• Exercise directions
Working from the entries below, give again each line from the first through the one containing "[TMC2130StepperDriver], with the", exactly and with nothing else.

↓↓↓

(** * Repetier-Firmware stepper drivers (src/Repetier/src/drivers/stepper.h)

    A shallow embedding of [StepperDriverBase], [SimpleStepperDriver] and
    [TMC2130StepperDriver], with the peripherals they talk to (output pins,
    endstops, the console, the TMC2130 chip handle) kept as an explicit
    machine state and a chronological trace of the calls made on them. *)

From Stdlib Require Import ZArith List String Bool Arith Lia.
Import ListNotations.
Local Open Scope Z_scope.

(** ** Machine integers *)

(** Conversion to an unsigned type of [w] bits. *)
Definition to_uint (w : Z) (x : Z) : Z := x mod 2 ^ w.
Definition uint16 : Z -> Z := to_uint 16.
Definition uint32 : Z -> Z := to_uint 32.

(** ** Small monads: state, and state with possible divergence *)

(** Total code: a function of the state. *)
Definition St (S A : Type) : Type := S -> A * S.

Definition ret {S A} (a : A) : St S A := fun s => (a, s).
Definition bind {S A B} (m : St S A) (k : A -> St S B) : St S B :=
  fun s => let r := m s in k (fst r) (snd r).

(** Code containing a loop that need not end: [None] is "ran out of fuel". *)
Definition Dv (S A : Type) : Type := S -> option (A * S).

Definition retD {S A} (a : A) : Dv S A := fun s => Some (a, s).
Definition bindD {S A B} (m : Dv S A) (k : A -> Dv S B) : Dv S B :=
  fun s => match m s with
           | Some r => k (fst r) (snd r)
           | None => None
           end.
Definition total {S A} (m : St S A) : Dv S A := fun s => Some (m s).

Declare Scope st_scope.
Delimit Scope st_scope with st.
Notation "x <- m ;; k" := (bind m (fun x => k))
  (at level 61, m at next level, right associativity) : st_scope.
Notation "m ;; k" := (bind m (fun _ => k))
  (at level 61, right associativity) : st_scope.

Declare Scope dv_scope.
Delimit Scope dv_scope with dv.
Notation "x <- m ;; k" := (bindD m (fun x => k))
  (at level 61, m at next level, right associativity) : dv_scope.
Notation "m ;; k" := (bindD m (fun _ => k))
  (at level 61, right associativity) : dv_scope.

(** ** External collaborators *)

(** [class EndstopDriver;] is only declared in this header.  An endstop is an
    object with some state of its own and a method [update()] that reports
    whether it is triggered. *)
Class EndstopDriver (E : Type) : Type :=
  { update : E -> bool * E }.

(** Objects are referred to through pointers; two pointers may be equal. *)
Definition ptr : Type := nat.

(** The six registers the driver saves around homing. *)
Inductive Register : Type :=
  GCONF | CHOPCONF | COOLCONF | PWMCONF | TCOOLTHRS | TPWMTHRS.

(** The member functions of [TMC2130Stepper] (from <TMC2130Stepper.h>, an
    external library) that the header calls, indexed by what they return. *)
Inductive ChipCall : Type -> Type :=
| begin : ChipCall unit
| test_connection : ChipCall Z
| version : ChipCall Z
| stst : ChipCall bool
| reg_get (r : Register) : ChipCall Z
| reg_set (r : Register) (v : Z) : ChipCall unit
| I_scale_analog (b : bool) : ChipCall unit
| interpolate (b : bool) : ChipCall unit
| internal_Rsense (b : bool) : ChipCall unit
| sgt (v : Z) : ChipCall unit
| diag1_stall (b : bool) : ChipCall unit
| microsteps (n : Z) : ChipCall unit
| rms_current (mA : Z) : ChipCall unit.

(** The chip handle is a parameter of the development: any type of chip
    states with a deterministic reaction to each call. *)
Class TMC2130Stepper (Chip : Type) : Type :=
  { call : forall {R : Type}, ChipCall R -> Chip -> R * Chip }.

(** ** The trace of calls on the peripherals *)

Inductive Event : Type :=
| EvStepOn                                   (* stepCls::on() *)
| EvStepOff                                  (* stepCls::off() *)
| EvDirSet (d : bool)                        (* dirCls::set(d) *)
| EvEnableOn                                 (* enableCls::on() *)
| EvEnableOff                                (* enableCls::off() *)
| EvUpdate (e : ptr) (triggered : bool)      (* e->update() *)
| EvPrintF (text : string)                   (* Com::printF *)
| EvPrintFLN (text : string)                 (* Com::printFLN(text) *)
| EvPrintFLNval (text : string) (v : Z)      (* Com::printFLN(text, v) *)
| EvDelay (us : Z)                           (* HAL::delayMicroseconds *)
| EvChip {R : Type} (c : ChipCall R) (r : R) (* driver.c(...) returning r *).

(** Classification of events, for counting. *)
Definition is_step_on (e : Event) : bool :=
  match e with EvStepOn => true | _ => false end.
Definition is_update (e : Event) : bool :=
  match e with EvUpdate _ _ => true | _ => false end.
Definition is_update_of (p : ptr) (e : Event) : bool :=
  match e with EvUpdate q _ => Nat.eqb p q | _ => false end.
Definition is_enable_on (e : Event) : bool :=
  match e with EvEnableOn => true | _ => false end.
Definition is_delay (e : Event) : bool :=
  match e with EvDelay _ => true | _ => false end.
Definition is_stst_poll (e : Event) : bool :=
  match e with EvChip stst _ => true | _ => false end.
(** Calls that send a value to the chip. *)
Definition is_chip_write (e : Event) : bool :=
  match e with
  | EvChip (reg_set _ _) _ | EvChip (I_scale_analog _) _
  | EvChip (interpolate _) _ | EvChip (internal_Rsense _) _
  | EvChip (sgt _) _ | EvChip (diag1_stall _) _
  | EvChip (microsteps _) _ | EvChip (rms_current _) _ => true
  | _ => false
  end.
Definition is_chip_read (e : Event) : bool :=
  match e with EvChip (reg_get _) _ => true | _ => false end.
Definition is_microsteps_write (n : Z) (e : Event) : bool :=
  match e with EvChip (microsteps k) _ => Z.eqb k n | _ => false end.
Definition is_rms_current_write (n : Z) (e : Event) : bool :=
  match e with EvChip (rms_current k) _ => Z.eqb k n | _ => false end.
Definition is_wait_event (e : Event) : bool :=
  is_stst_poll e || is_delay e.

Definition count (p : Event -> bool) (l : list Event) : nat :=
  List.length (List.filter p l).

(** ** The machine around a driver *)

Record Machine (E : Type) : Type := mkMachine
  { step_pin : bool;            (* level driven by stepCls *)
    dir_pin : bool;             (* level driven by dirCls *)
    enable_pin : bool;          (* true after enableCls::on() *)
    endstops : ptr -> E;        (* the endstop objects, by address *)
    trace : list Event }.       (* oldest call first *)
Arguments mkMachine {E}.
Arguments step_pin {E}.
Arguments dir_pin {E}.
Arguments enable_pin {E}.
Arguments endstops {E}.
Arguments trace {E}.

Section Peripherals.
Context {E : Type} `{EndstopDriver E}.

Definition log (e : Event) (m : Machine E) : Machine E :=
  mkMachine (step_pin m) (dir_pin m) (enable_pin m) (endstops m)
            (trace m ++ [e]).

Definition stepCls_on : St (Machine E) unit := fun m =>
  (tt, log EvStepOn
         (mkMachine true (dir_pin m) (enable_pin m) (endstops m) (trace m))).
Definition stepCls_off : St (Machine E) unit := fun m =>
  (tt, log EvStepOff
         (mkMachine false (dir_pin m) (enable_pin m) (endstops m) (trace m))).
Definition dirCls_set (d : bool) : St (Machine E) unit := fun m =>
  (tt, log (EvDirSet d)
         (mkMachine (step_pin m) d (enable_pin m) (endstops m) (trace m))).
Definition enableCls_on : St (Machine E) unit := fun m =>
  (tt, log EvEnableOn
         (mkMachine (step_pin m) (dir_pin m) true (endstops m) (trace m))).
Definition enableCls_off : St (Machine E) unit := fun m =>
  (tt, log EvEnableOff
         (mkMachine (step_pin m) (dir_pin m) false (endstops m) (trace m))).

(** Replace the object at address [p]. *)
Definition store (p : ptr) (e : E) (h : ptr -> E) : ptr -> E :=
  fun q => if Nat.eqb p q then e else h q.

↑↑↑

• Written response
(** * Repetier-Firmware stepper drivers (src/Repetier/src/drivers/stepper.h)

    A shallow embedding of [StepperDriverBase], [SimpleStepperDriver] and
    [TMC2130StepperDriver], with the peripherals they talk to (output pins,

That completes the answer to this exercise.